#### Your instructions
Using the records below, transcribe word for word the stretch from the line that contains "assert (lane_hash e2" through the line that contains "Hl2. split; [done|]. split; [done|].", both end lines included, and nothing else.

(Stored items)

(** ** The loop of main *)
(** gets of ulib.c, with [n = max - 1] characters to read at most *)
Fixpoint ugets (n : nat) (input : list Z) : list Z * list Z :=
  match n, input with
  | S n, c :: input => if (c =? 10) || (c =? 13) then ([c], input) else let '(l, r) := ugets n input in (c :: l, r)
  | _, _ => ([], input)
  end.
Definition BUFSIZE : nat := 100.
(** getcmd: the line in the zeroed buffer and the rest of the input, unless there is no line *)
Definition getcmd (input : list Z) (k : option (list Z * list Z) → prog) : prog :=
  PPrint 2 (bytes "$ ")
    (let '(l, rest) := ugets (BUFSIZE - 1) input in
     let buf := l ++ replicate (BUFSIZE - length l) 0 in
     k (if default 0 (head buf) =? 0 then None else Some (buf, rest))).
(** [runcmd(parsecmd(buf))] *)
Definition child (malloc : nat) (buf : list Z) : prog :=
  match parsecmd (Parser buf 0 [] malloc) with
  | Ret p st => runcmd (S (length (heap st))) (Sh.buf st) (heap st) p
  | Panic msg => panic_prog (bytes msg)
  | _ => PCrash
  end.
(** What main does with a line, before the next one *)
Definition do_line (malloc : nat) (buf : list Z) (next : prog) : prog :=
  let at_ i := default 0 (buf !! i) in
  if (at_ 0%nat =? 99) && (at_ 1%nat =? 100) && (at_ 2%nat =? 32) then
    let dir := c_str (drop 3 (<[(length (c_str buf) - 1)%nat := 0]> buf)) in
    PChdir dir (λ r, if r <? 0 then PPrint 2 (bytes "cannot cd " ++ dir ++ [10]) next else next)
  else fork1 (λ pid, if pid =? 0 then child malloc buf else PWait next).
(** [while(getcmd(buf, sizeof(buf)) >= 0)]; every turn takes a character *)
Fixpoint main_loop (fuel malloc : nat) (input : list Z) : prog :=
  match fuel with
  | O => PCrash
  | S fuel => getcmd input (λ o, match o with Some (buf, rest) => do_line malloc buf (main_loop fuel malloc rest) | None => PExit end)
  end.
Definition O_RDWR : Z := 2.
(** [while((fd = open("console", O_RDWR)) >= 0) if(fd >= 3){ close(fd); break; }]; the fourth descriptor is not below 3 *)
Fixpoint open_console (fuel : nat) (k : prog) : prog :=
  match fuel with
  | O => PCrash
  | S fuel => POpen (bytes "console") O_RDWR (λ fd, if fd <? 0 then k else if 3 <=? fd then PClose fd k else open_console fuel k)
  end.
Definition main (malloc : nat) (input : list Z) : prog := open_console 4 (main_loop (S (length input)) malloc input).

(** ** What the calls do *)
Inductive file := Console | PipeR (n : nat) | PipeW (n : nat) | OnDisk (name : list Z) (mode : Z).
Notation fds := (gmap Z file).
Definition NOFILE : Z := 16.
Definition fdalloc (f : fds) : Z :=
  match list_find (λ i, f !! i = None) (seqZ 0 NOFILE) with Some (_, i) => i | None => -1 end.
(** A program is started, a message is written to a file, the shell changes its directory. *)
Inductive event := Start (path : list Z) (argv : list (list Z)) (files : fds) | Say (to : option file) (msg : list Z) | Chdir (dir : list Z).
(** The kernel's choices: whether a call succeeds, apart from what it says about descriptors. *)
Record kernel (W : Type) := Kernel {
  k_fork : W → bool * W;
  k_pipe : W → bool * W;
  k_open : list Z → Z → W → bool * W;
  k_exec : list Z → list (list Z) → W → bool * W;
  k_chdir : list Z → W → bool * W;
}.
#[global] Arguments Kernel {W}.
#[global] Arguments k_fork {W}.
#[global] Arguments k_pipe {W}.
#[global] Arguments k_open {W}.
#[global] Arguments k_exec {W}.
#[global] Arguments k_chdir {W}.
* * *
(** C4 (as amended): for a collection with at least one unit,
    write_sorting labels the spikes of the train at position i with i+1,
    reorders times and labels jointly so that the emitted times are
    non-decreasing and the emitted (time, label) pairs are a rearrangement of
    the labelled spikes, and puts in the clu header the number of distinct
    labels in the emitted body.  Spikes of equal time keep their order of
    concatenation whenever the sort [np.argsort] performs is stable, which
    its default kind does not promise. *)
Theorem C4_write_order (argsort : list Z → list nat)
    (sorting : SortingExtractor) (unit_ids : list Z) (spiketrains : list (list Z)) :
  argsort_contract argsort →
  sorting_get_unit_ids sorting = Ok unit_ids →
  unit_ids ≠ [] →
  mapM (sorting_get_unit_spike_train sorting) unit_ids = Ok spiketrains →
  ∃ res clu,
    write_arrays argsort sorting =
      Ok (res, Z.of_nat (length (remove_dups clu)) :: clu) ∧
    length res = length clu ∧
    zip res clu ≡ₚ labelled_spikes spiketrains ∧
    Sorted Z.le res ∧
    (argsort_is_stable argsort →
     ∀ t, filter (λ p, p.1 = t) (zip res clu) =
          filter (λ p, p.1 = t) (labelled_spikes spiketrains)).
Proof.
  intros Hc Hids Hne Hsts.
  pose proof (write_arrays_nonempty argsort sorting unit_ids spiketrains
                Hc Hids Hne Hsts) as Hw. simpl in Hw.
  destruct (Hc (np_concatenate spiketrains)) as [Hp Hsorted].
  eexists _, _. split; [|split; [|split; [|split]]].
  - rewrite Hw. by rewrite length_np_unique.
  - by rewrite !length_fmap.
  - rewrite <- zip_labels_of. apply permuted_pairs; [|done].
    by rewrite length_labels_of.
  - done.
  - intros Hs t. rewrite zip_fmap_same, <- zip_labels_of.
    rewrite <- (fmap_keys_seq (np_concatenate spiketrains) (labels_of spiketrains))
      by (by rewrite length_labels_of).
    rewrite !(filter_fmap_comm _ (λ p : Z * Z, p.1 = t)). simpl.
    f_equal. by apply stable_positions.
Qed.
==
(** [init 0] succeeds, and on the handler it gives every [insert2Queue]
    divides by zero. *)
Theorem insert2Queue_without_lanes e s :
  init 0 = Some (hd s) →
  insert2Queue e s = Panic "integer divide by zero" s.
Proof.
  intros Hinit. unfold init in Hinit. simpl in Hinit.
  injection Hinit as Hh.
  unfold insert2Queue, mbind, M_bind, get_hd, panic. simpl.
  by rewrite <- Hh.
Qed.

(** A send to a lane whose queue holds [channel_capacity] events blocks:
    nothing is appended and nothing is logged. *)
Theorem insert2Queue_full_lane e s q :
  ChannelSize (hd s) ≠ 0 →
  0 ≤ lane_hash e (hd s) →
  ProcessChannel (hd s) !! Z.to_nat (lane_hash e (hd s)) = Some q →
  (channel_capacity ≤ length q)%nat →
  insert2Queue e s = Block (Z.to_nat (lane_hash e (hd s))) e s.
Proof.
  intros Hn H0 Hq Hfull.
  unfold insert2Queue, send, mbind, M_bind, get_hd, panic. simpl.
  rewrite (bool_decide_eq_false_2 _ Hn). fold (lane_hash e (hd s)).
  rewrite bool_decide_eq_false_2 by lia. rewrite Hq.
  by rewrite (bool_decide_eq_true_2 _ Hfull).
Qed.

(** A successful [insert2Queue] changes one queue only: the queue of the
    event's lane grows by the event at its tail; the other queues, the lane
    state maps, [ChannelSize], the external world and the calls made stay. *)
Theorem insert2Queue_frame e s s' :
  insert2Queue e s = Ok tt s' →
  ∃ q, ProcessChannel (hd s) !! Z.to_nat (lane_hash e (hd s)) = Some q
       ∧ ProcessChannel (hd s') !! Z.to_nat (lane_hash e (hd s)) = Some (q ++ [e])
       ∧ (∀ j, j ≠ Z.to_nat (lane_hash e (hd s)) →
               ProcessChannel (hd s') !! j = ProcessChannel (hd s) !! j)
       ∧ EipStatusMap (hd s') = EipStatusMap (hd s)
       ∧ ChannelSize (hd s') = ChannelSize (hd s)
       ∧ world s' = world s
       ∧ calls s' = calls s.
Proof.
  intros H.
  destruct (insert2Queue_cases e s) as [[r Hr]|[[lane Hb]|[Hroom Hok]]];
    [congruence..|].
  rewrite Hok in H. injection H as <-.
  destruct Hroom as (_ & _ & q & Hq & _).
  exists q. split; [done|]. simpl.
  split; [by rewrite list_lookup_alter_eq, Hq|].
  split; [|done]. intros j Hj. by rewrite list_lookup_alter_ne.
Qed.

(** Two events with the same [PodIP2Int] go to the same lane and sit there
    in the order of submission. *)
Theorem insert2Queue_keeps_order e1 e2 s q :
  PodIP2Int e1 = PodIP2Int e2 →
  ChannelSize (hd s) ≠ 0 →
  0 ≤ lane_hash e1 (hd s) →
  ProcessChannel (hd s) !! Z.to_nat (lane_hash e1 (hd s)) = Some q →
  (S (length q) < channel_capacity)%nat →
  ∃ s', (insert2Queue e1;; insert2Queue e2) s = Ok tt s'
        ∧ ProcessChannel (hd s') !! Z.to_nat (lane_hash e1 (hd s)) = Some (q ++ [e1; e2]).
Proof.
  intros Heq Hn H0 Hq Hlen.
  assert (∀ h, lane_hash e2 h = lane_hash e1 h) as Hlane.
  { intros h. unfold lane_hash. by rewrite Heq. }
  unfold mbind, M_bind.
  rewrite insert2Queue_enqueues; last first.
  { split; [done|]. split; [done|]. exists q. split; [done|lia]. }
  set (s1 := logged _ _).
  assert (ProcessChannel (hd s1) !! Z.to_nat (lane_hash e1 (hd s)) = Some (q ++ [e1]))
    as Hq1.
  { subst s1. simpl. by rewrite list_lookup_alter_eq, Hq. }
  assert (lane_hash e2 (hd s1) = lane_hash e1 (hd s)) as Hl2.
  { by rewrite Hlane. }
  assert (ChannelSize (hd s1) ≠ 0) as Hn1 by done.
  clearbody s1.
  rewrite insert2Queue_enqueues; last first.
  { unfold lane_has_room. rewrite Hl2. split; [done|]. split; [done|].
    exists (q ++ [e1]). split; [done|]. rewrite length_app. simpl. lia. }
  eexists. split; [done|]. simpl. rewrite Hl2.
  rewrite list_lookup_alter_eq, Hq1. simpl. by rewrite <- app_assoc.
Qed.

#### Solution to the exercise
  assert (lane_hash e2 (hd s1) = lane_hash e1 (hd s)) as Hl2.
  { by rewrite Hlane. }
  assert (ChannelSize (hd s1) ≠ 0) as Hn1 by done.
  clearbody s1.
  rewrite insert2Queue_enqueues; last first.
  { unfold lane_has_room. rewrite Hl2. split; [done|]. split; [done|].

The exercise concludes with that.